Your goal
Please read the records below and return each line holding the string "GithubBroker".

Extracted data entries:
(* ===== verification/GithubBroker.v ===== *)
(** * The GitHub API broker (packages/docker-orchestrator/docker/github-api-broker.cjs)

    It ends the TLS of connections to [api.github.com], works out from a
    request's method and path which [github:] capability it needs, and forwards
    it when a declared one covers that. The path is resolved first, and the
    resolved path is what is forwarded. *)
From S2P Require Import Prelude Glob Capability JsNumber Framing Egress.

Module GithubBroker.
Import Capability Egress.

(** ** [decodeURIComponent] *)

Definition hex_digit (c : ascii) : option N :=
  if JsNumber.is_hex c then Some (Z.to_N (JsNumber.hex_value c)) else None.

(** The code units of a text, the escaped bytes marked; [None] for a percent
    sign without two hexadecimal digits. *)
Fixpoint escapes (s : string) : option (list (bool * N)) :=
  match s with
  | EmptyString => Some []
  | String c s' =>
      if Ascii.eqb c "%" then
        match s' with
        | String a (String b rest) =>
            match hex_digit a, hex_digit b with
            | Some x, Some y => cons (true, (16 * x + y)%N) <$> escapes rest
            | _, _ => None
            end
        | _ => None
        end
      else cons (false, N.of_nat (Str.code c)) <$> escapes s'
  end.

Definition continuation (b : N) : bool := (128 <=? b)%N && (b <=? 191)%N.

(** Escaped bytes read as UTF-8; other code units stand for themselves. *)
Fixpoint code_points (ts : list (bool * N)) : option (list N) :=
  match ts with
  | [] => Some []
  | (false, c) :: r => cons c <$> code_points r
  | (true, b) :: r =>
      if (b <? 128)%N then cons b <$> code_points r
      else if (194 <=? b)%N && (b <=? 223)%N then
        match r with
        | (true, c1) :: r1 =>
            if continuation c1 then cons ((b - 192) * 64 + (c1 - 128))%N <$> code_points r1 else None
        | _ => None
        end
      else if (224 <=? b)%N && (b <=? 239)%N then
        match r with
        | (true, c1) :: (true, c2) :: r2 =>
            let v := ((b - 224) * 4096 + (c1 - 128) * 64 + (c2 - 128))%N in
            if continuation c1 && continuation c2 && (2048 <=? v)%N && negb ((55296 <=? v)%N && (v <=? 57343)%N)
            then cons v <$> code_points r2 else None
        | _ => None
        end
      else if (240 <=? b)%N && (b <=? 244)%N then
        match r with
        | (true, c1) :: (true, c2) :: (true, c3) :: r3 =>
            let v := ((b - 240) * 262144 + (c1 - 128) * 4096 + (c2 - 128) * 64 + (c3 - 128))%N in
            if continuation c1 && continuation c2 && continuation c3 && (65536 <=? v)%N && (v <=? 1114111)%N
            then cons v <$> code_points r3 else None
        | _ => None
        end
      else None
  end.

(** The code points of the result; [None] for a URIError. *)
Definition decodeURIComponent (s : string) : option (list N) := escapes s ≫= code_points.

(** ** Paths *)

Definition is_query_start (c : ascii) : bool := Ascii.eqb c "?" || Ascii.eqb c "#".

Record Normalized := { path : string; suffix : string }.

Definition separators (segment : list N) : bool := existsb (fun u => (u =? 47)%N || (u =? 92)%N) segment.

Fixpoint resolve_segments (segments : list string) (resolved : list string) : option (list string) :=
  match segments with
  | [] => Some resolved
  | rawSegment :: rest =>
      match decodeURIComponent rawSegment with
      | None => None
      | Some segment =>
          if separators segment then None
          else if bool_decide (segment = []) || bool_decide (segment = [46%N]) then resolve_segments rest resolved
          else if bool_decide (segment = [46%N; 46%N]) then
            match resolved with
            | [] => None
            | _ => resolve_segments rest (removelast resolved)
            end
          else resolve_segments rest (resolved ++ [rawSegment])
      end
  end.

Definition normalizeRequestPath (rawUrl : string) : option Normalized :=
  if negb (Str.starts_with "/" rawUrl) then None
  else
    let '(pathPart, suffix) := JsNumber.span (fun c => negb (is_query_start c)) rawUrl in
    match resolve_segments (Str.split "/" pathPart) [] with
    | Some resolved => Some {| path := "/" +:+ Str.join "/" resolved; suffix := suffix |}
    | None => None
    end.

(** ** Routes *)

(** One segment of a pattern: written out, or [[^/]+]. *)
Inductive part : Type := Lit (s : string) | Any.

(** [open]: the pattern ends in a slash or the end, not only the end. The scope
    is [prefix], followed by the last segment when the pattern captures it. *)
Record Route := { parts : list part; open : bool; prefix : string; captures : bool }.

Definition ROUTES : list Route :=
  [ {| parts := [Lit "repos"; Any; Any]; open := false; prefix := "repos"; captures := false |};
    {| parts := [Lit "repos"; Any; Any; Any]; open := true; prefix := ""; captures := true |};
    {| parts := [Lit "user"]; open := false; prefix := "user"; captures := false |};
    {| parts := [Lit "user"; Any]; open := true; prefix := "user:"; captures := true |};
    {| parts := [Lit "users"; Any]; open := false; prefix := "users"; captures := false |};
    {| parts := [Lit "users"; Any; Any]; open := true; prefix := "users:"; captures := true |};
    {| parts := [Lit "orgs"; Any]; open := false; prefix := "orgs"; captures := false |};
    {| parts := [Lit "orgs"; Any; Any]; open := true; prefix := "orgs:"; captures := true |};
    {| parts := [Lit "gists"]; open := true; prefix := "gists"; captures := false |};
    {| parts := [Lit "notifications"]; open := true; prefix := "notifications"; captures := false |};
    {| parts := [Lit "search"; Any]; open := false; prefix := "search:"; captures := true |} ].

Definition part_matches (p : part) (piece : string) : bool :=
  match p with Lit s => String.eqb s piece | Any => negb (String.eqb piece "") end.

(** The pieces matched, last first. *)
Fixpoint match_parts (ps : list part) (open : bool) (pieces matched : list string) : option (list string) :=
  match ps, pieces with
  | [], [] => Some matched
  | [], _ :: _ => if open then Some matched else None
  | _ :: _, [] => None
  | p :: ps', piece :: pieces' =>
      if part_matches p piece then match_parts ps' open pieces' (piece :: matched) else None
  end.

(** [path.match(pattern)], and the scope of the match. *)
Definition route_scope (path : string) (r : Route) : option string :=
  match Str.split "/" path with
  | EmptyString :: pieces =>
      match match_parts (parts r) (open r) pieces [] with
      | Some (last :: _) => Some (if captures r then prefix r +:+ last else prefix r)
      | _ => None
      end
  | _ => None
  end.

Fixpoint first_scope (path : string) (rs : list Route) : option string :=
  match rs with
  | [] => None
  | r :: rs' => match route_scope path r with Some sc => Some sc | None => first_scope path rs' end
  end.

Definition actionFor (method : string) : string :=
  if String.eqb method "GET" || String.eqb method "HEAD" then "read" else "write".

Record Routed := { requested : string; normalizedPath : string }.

Answer to this task
(* ===== verification/GithubBroker.v ===== *)
Module GithubBroker.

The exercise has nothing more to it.